> **DIRECTIONS FOR THIS TASK**:
Show every line in the records below that contains the word "EqDecision".

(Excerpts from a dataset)
::::
(* ===== verification/Worker.v ===== *)
(** * MapReduce workers, the sequential version and the applications

    src/Lab02/src/mr/worker.go, main/mrsequential.go and mrapps.  The file
    system is a map from names to contents; a file that cannot be created is one
    whose name is not [writable].  [encoding/json] is the class [Codec]: what is
    encoded decodes to the same pairs when every string is valid UTF-8. *)
From S2P Require Import Prelude GoStrings Coordinator.

Record KeyValue := mkKeyValue { Key : string; Value : string }.
#[export] Instance KeyValue_eq_dec : EqDecision KeyValue.
Proof. solve_decision. Defined.

Abbreviation filesystem := (gmap string string).

(** ** ihash: FNV-1a on 32 bits, the top bit cleared *)
Definition fnv32a (l : list Z) : Z :=
  foldl (λ h b, (Z.lxor h b * 16777619) mod 2 ^ 32) 2166136261 l.
Definition ihash (key : string) : Z := Z.land (fnv32a (bytes key)) (2 ^ 31 - 1).

Class Codec := {
  encode : list KeyValue → string;
  decode : string → option (list KeyValue);
  json_safe : KeyValue → Prop;
  decode_encode l : Forall json_safe l → decode (encode l) = Some l;
}.

(** ** RPC transport *)
(** How a call ends: with the reply; without a connection; with an error before
    the handler ran; with an error after. *)
Inductive net := Up | NoDial | Refused | Lost.
#[export] Instance net_eq_dec : EqDecision net.
Proof. solve_decision. Defined.

Definition call {A} (n : net) (c : Coordinator) (handler : go (Coordinator * A))
    : go (Coordinator * option A) :=
  match n with
  | NoDial => Fatal
  | Refused => mret (c, None)
  | Up => r ← handler; mret (r.1, Some r.2)
  | Lost => r ← handler; mret (r.1, None)
  end.

Section worker.
Context {HC : Codec}.
Context (sort : ∀ A, (A → A → bool) → list A → list A).
Context (writable : string → bool).
Context (mapf : string → string → go (list KeyValue)) (reducef : string → list string → go string).

(** [WorkDone]: an error reply of the handler is an error of the call. *)
Definition WorkDone (n : net) (c : Coordinator) (id taskId taskType : Z) (outputFiles : gmap Z string)
    : go (Coordinator * bool) :=
  r ← call n c (r ← TaskDone c (mkTaskDoneArgs id taskType taskId outputFiles);
                let '(c, _, err) := (r : Coordinator * TaskDoneReply * option string) in
                mret (c, err));
  mret (r.1, match r.2 with Some None => true | _ => false end).

Definition os_Create (fs : filesystem) (name : string) : go filesystem :=
  if writable name then mret (<[name := ""]> fs) else Fatal.
Definition WriteString (fs : filesystem) (name s : string) : filesystem :=
  <[name := default "" (fs !! name) +:+ s]> fs.

(** *** Map task *)
Fixpoint bucket (NReduce : Z) (mapResult : list KeyValue) (outputLists : gmap Z (list KeyValue))
    : go (gmap Z (list KeyValue)) :=
  match mapResult with
  | [] => mret outputLists
  | kv :: rest =>
      if NReduce =? 0 then Panic else
      let indexOfFile := Z.rem (ihash (Key kv)) NReduce in
      bucket NReduce rest
        (<[indexOfFile := default [] (outputLists !! indexOfFile) ++ [kv]]> outputLists)
  end.

Definition map_file (id taskId i : Z) : string :=
  "mr-tmp-" +:+ Itoa id +:+ "-" +:+ Itoa taskId +:+ "-" +:+ Itoa i.

Fixpoint write_buckets (n : nat) (i id taskId : Z) (outputLists : gmap Z (list KeyValue))
    (fs : filesystem) (outputFiles : gmap Z string) : go (filesystem * gmap Z string) :=
  match n with
  | O => mret (fs, outputFiles)
  | S n =>
      match outputLists !! i with
      | Some data =>
          let name := map_file id taskId i in
          fs ← os_Create fs name;
          write_buckets n (i + 1) id taskId outputLists (WriteString fs name (encode data))
            (<[i := name]> outputFiles)
      | None => write_buckets n (i + 1) id taskId outputLists fs outputFiles
      end
  end.

Definition map_task (id : Z) (work : AskTaskReply) (fs : filesystem) : go (filesystem * gmap Z string) :=
  name ← index (ar_Files work) 0;
  match fs !! name with
  | None => Fatal
  | Some fileContent =>
      mapResult ← mapf name fileContent;
      outputLists ← bucket (ar_NReduce work) mapResult ∅;
      write_buckets (Z.to_nat (ar_NReduce work)) 0 id (ar_TaskId work) outputLists fs ∅
  end.

(** *** Reduce task *)
Fixpoint read_files (names : list string) (fs : filesystem) (contentData : list KeyValue)
    : go (list KeyValue) :=
  match names with
  | [] => mret contentData
  | name :: names =>
      match fs !! name with
      | None => Fatal
      | Some content =>
          match decode content with
          | None => Fatal
          | Some kVL => read_files names fs (contentData ++ kVL)
          end
      end
  end.

Definition line (key result : string) : string :=
  key +:+ " " +:+ result +:+ String (Ascii.ascii_of_nat 10) "".

(** The loop over the sorted pairs; [out] is what the file holds. *)
Fixpoint reduce_loop (contentData : list KeyValue) (currentKey : string) (values : list string)
    (out : string) : go string :=
  match contentData with
  | [] =>
      reduceResult ← reducef currentKey values;
      mret (out +:+ line currentKey reduceResult)
  | kv :: rest =>
      if decide (Key kv = currentKey) then
        reduce_loop rest currentKey (values ++ [Value kv]) out
      else
        reduceResult ← reducef currentKey values;
        reduce_loop rest (Key kv) [Value kv] (out +:+ line currentKey reduceResult)
  end.

Definition reduce_output (contentData : list KeyValue) : go string :=
  match contentData with
  | [] => mret ""
  | kv :: rest => reduce_loop rest (Key kv) [Value kv] ""
  end.

Definition byKey (a b : KeyValue) : bool := String.ltb (Key a) (Key b).
Definition reduce_tmp (id taskId : Z) : string := "mr-tmp-" +:+ Itoa id +:+ "-" +:+ Itoa taskId.
Definition reduce_file (taskId : Z) : string := "mr-out-" +:+ Itoa taskId +:+ ".txt".

Definition Rename (fs : filesystem) (old new : string) : filesystem :=
  match fs !! old with Some x => <[new := x]> (delete old fs) | None => fs end.

Definition reduce_task (id : Z) (work : AskTaskReply) (fs : filesystem)
    : go (filesystem * gmap Z string) :=
  if decide (ar_Files work = []) then mret (fs, ∅) else
  contentData ← read_files (ar_Files work) fs [];
  let contentData := sort _ byKey contentData in
  let tmpName := reduce_tmp id (ar_TaskId work) in
  fs ← os_Create fs tmpName;
  out ← reduce_output contentData;
  let fs := WriteString fs tmpName out in
  let outputFile := reduce_file (ar_TaskId work) in
  mret (Rename fs tmpName outputFile, {[0 := outputFile]}).

(** *** The loop of [Worker] *)
Definition do_task (id : Z) (work : AskTaskReply) (fs : filesystem) : go (filesystem * gmap Z string) :=
  if ar_TaskType work =? 1 then map_task id work fs
  else if ar_TaskType work =? 2 then reduce_task id work fs
  else mret (fs, ∅).

Record system := mkSystem { sy_coord : Coordinator; sy_fs : filesystem; sy_id : Z }.

(** One iteration; [inr] is [os.Exit(0)].  [n1] and [n2] say how the two calls
    end, [clock] is the coordinator's. *)
Definition worker_iter (n1 n2 : net) (clock : Z → Z * Z) (s : system) : go (system + system) :=
  r ← call n1 (sy_coord s) (AskTask clock (sy_coord s) (mkAskTaskArgs (sy_id s)));
  match r.2 with
  | None => Fatal
  | Some work =>
      let id := ar_Id work in
      if ar_TaskId work =? -1 then mret (inl (mkSystem r.1 (sy_fs s) id)) else
      out ← do_task id work (sy_fs s);
      d ← WorkDone n2 r.1 id (ar_TaskId work) (ar_TaskType work) out.2;
      let s := mkSystem d.1 out.1 id in
      mret (if (d.2 : bool) then inl s else inr s)
  end.

(** The loop has no exit but [os.Exit] and [log.Fatal]: it goes on polling when the
    job is done.  [nets i] says how the two calls of iteration [i] end. *)
Fixpoint Worker (fuel : nat) (nets : nat → net * net) (clock : nat → Z → Z * Z) (s : system) : go system :=
  match fuel with
  | O => NoFuel
  | S fuel =>
      r ← worker_iter (nets O).1 (nets O).2 (clock O) s;
      match r with
      | inl s => Worker fuel (λ i, nets (S i)) (λ i, clock (S i)) s
      | inr s => mret s
      end
  end.

(** What [n] iterations of the loop come to. *)
Fixpoint iterations (n : nat) (nets : nat → net * net) (clock : nat → Z → Z * Z) (s : system) : go (system + system) :=
  match n with
  | O => mret (inl s)
  | S n =>
      r ← worker_iter (nets O).1 (nets O).2 (clock O) s;
      match r with
      | inl s => iterations n (λ i, nets (S i)) (λ i, clock (S i)) s
      | inr s => mret (inr s)
      end
  end.

Lemma iterations_app n k nets clock s s1 :
  iterations n nets clock s = Ret (inl s1) →
  iterations (n + k) nets clock s = iterations k (λ i, nets (n + i)%nat) (λ i, clock (n + i)%nat) s1.
Proof.
  revert nets clock s. induction n as [|n IH]; intros nets clock s H; simpl in *; [by injection H as <-|].
  destruct (worker_iter _ _ _ _) as [[s'|s']| | | |] eqn:E; simpl in *; try done. by apply IH.
Qed.

Lemma Worker_iterations n fuel nets clock s s1 :
  iterations n nets clock s = Ret (inl s1) →
  Worker (n + fuel) nets clock s = Worker fuel (λ i, nets (n + i)%nat) (λ i, clock (n + i)%nat) s1.
Proof.
  revert nets clock s. induction n as [|n IH]; intros nets clock s H; simpl in *; [by injection H as <-|].
  destruct (worker_iter _ _ _ _) as [[s'|s']| | | |] eqn:E; simpl in *; try done. by apply IH.
Qed.

(** ** main/mrsequential.go *)
Fixpoint map_files (names : list string) (fs : filesystem) (intermediate : list KeyValue)
    : go (list KeyValue) :=
  match names with
  | [] => mret intermediate
  | name :: names =>
      match fs !! name with
      | None => Fatal
      | Some content =>
          kva ← mapf name content;
          map_files names fs (intermediate ++ kva)
      end
  end.

(** The inner loop [for j < len && intermediate[j].Key == intermediate[i].Key]. *)
Fixpoint run_end (n : nat) (intermediate : list KeyValue) (key : string) (j : nat) : nat :=
  match n with
  | O => j
  | S n =>
      match intermediate !! j with
      | Some kv => if decide (Key kv = key) then run_end n intermediate key (S j) else j
      | None => j
      end
  end.

Fixpoint sequential_loop (fuel : nat) (intermediate : list KeyValue) (i : nat) (out : string) : go string :=
  match intermediate !! i with
  | None => mret out
  | Some kv =>
      match fuel with
      | O => NoFuel
      | S fuel =>
          let j := run_end (List.length intermediate) intermediate (Key kv) (S i) in
          let values := Value <$> take (j - i) (drop i intermediate) in
          output ← reducef (Key kv) values;
          sequential_loop fuel intermediate j (out +:+ line (Key kv) output)
      end
  end.

Definition mrsequential (names : list string) (fs : filesystem) : go filesystem :=
  intermediate ← map_files names fs [];
  let intermediate := sort _ byKey intermediate in
  out ← sequential_loop (List.length intermediate) intermediate 0 "";
  mret (if writable "mr-out-0" then <["mr-out-0" := out]> fs else fs).
End worker.

(** ** mrapps *)
Section apps.
(** [unicode.IsLetter]. *)
Context (IsLetter : Z → bool).
Context (sort : ∀ A, (A → A → bool) → list A → list A).

Definition wc_Map (filename contents : string) : go (list KeyValue) :=
  mret ((λ w, mkKeyValue w "1") <$> FieldsFunc contents (λ r, negb (IsLetter r))).
Definition wc_Reduce (key : string) (values : list string) : go string :=
  mret (Itoa (Z.of_nat (length values))).

(** Ranging over the map [m] gives its keys in the order [range]. *)
Definition indexer_Map (range : list string → list string) (document value : string)
    : go (list KeyValue) :=
  let words := FieldsFunc value (λ x, negb (IsLetter x)) in
  let m : gset string := list_to_set words in
  mret ((λ w, mkKeyValue w document) <$> range (elements m)).
Definition indexer_Reduce (key : string) (values : list string) : go string :=
  let values := sort _ String.ltb values in
  mret (Itoa (Z.of_nat (length values)) +:+ " " +:+ Join values ",").

(** [rr] is the random number below 1000; a delay has no effect here. *)
Definition maybeCrash (rr : Z) : go unit := if rr <? 330 then Fatal else mret tt.
Definition crash_Map (rr : Z) (filename contents : string) : go (list KeyValue) :=
  _ ← maybeCrash rr;
  mret [mkKeyValue "a" filename; mkKeyValue "b" (Itoa (Z.of_nat (String.length filename)));
        mkKeyValue "c" (Itoa (Z.of_nat (String.length contents))); mkKeyValue "d" "xyzzy"].
Definition crash_Reduce (rr : Z) (key : string) (values : list string) : go string :=
  _ ← maybeCrash rr;
  mret (Join (sort _ String.ltb values) " ").

(** In nocrash.go the test is [false && ...]. *)
Definition nocrash_maybeCrash (rr : Z) : go unit := if false && (rr <? 500) then Fatal else mret tt.
Definition nocrash_Map (rr : Z) (filename contents : string) : go (list KeyValue) :=
  _ ← nocrash_maybeCrash rr;
  mret [mkKeyValue "a" filename; mkKeyValue "b" (Itoa (Z.of_nat (String.length filename)));
        mkKeyValue "c" (Itoa (Z.of_nat (String.length contents))); mkKeyValue "d" "xyzzy"].
Definition nocrash_Reduce (rr : Z) (key : string) (values : list string) : go string :=
  _ ← nocrash_maybeCrash rr;
  mret (Join (sort _ String.ltb values) " ").

Definition early_exit_Map (filename contents : string) : go (list KeyValue) :=
  mret [mkKeyValue filename "1"].
Definition early_exit_Reduce (key : string) (values : list string) : go string :=
  mret (Itoa (Z.of_nat (length values))).
End apps.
::::
> **PROBLEM SOLUTION**:
#[export] Instance KeyValue_eq_dec : EqDecision KeyValue.
#[export] Instance net_eq_dec : EqDecision net.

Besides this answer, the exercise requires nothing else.